The primary issue will be possible changes to employment eligibility and portability, since one of the main economic underpinnings of the Union is the free flow of goods and labor across borders. Simply put—what happens to employees of EU countries working in the U.K.?
“There is significant risk if you’re investing in a U.K. business that has EU employees,” says Dan Peyton, a partner with McGuireWoods. “Firms would not have bothered with this [head]count earlier, but now they should be concerned.”
The data issues relate to the transfer, storage and retention of information that could once move freely within the Eurozone. The prospect of two sets of rules in place of one could cause logistical headaches.

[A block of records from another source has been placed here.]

(* ===== verification/DataspaceSpec.v ===== *)
(** * The dataspace export: what is guaranteed

    Every catalog the controller serves is accepted by the exporter, with exactly the published
    datasets; and whatever the exporter writes names every resource once. *)

From Stdlib Require Import Ascii.
From S2P Require Import Prelude Kube Api Regex GoJson GoStrings GoUrl Config Descriptor Sha256 Reference Catalog CatalogSpec.
From S2P Require Import GoJsonRead GoDecode JsonInput GoJsonSpec Input Dataspace.

(** ** Identities and links *)

Lemma ascii_wide a b : byte_in 0 0x7F a = true → byte_in 0 0x7F b = false → Ascii.eqb b a = false.
Proof. intros Ha Hb. apply Ascii.eqb_neq. intros ->. congruence. Qed.

(** An ASCII byte of a string is one of its runes. *)
Lemma ascii_rune a s : byte_in 0 0x7F a = true → wf_utf8 s → has_byte a s = true → N_of_ascii a ∈ runes s.
Proof.
  intros Ha. induction 1 as [|b s Hb Hs IH|b c s Hb Hn Hs IH|b c d s Hb Hn Hs IH|b c d e s Hb Hn Hs IH];
    [done|rewrite !has_byte_cons; cbn [runes]..].
  - unfold rune_size. rewrite Hb. intros [->%Ascii.eqb_eq|H]%orb_true_iff; [by left|right; auto].
  - rewrite Hn, (ascii_wide a b) by done. specialize (Hn ""). unfold rune_size in Hn. rewrite Hb in Hn.
    repeat (split_guard_in Hn; try done).
    rewrite (ascii_wide a c) by (done || by apply tail_ascii). intros Hin. right. by apply IH.
  - rewrite Hn, (ascii_wide a b) by done. specialize (Hn ""). unfold rune_size in Hn. rewrite Hb in Hn.
    repeat (split_guard_in Hn; try done). go_bool. destruct_and?.
    rewrite (ascii_wide a c), (ascii_wide a d)
      by (done || (by apply tail_ascii) || (by eapply second_ascii)).
    intros Hin. right. apply IH. naive_solver.
  - rewrite Hn, (ascii_wide a b) by done. specialize (Hn ""). unfold rune_size in Hn. rewrite Hb in Hn.
    repeat (split_guard_in Hn; try done). go_bool. destruct_and?.
    rewrite (ascii_wide a c), (ascii_wide a d), (ascii_wide a e)
      by (done || (by apply tail_ascii) || (by eapply second_ascii)).
    intros Hin. right. apply IH. naive_solver.
Qed.
(** C22.  Whatever file is read, what is printed with success is an accounted report: its validity and its
    completeness are its own counts, and it reviews nothing unless it is complete; then the order it
    prints lists every described product once, after all the products that supply its inputs. *)
Theorem review_order_sound arguments file lines (Hmain : main arguments file = (0%Z, lines)) :
  ∃ report diagnostics n order, readReportFile file = Some report ∧ accounted report diagnostics n ∧
    lines = claims_line report :: map diagnostic_line diagnostics ++ map (λ k, "Review " +:+ Quote k) order ∧
    if bool_decide (n_total n = 0%Z) then
      diagnostics = [] ∧ ∃ descriptors products, get report "descriptors" = DArray descriptors ∧
        states descriptors (get report "plan") products order ∧ sound_order products order
    else order = [].
Proof.
  unfold main in Hmain. destruct (negb _); [done|]. destruct (readReportFile file) as [report|] eqn:Hr; [|done].
  injection Hmain as <-.
  assert (∃ v, validateReport v = Some report) as [v Hv].
  { unfold readReportFile in Hr. destruct file as [[[] [data|]]|]; try done. opt_pass Hr Hg.
    destruct (next_value data) as [[v rest]|]; [|done]. cbn in Hr. destruct (_ && _); [|done]. by exists v. }
  apply validateReport_ok in Hv as (diagnostics & n & descriptors & Hacc & Hd & Hplan).
  pose proof Hacc as (Hdiag & Hl & Hcounts & _ & Ho & _).
  assert (default [] (array (get report "diagnostics") 128) = diagnostics) as ->.
  { rewrite Hdiag. cbn [array]. by rewrite (proj2 (Z.ltb_ge _ _)). }
  case_bool_decide as Hn.
  - destruct Hplan as (products & order & Hs & Hso & _). exists report, diagnostics, n, order.
    rewrite bool_decide_true by done. split_and!; [done..| | |by exists descriptors, products].
    + destruct Hs as (_ & o & entries & edges & links & -> & He & Hlong & Hm & _). rewrite He. do 2 f_equal.
      rewrite <- (review_lines entries order Hm). cbn [array].
      by rewrite (proj2 (Z.ltb_ge _ _)).
    + apply counts_nonneg in Hcounts.
      destruct diagnostics; [done|]. unfold len in Ho. cbn in Ho. lia.
  - destruct Hplan as [-> ->]. exists report, diagnostics, n, []. rewrite bool_decide_false by done.
    by split_and!.
Qed.
End Printed.
(* ===== verification/GoFlag.v ===== *)
(** * [flag]

    [flag.FlagSet.Parse] with [ContinueOnError], for flags that store into a state: a flag has a name,
    says whether it is boolean, and sets its value or refuses it. *)

From Stdlib Require Import Ascii.
From S2P Require Import Prelude Regex GoJson GoStrings GoUrl Config.

Record flag (S : Type) := mkFlag {
  flag_name : string;
  IsBoolFlag : bool;
  Set_ : string → S → option S
}.
Arguments mkFlag {S} _ _ _.
Arguments flag_name {S} _.
Arguments IsBoolFlag {S} _.
Arguments Set_ {S} _ _ _.

Definition StringVar {S} (name : string) (store : string → S → S) : flag S :=
  mkFlag name false (λ v s, Some (store v s)).
Definition BoolVar {S} (name : string) (store : bool → S → S) : flag S :=
  mkFlag name true (λ v s, option_map (λ b, store b s) (ParseBool v)).

(** What the first argument is: no flag, the terminator [--], or a flag behind one or two minuses. *)
Inductive argument := Positional | Terminator | Named (text : string).
Definition minus : ascii := "-".
Definition read_argument (arg : string) : argument :=
  match arg with
  | String.String a (String.String b rest) =>
      if negb (Ascii.eqb a minus) then Positional
      else if Ascii.eqb b minus then if rest == "" then Terminator else Named rest
      else Named (String.String b rest)
  | _ => Positional
  end.

(** The name and the value after the first equals sign behind the first byte; bad syntax is [None]. *)
Definition name_value (text : string) : option (string * option string) :=
  match text with
  | String.EmptyString => None
  | String.String a rest =>
      if Ascii.eqb a minus || Ascii.eqb a "=" then None
      else match cut_first "=" rest with
      | Some (name, v) => Some (String.String a name, Some v)
      | None => Some (text, None)
      end
  end.

Inductive flag_error := ErrHelp | FlagError.

(** [Parse]: the state, the names that were set and the remaining arguments. *)
Fixpoint ParseFlags {S} (flags : list (flag S)) (args : list string) (s : S) (actual : list string)
  : (S * list string * list string) + flag_error :=
  match args with
  | [] => inl (s, actual, [])
  | arg :: rest =>
      match read_argument arg with
      | Positional => inl (s, actual, args)
      | Terminator => inl (s, actual, rest)
      | Named text =>
          match name_value text with
          | None => inr FlagError
          | Some (name, value) =>
              match find_first (λ f, String.eqb name (flag_name f)) flags with
              | None => inr (if (name == "help") || (name == "h") then ErrHelp else FlagError)
              | Some f =>
                  if IsBoolFlag f then
                    match Set_ f (default "true" value) s with
                    | Some s => ParseFlags flags rest s (name :: actual)
                    | None => inr FlagError
                    end
                  else match value, rest with
                  | Some v, _ =>
                      match Set_ f v s with
                      | Some s => ParseFlags flags rest s (name :: actual)
                      | None => inr FlagError
                      end
                  | None, v :: rest' =>
                      match Set_ f v s with
                      | Some s => ParseFlags flags rest' s (name :: actual)
                      | None => inr FlagError
                      end
                  | None, [] => inr FlagError
                  end
              end
          end
      end
  end.

(** ** What a state gains by parsing *)

(** A property of the state that every flag keeps is kept by parsing. *)
Lemma ParseFlags_keeps {S} (flags : list (flag S)) (P : S → Prop)
    (HP : ∀ f v s s', f ∈ flags → P s → Set_ f v s = Some s' → P s') :
  ∀ args s actual s' actual' rest, P s → ParseFlags flags args s actual = inl (s', actual', rest) → P s'.
Proof.
  assert (∀ p f v s s', find_first p flags = Some f → P s → Set_ f v s = Some s' → P s') as Hset.
  { intros p f v s s' [Hf _]%find_first_elem. by apply HP. }
  assert (∀ n args s actual s' actual' rest, length args <= n → P s →
    ParseFlags flags args s actual = inl (s', actual', rest) → P s') as H; [|intros args s actual s' actual' rest; by apply (H (length args))].
  induction n as [|n IH]; intros [|arg rest] s actual s' actual' rest' Hn Hs; cbn in Hn; try lia;
    cbn [ParseFlags]; try (by intros [= <- _ _]).
  destruct (read_argument arg) as [| |text]; [by intros [= <- _ _]..|].
  destruct (name_value text) as [[name value]|]; [|done].
  destruct (find_first _ flags) as [f|] eqn:Hf; [|done].
  destruct (IsBoolFlag f).
  { destruct (Set_ f _ s) as [s1|] eqn:E; [|done]. eapply IH; [lia|by eapply Hset]. }
  destruct value as [v|].
  { destruct (Set_ f v s) as [s1|] eqn:E; [|done]. eapply IH; [lia|by eapply Hset]. }
  destruct rest as [|v rest]; [done|]. destruct (Set_ f v s) as [s1|] eqn:E; [|done].
  eapply IH; [cbn in Hn; lia|by eapply Hset].
Qed.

Other areas investors should consider evaluating now as they await clarity on Brexit’s impact on private equity is how corporate contracts may need to be structured or restructured, how to approach taxes, and creating a roadmap for portfolio companies.
Patrick De Ridder, also a partner at McGuireWoods, cautions private equity investors against taking too negative of an approach to managing things through Brexit. He has been hearing a lot of “positive noise”—the value of the pound has dropped and assets are cheaper to acquire now than they have been in the last few years, he points out.
“Brexit provides a unique set of opportunities,” he says. “This is not a fear factor; it is an opportunity.”
By taking proactive early steps now to prepare for Brexit’s true impact, private equity firms can position themselves to not only survive, but thrive.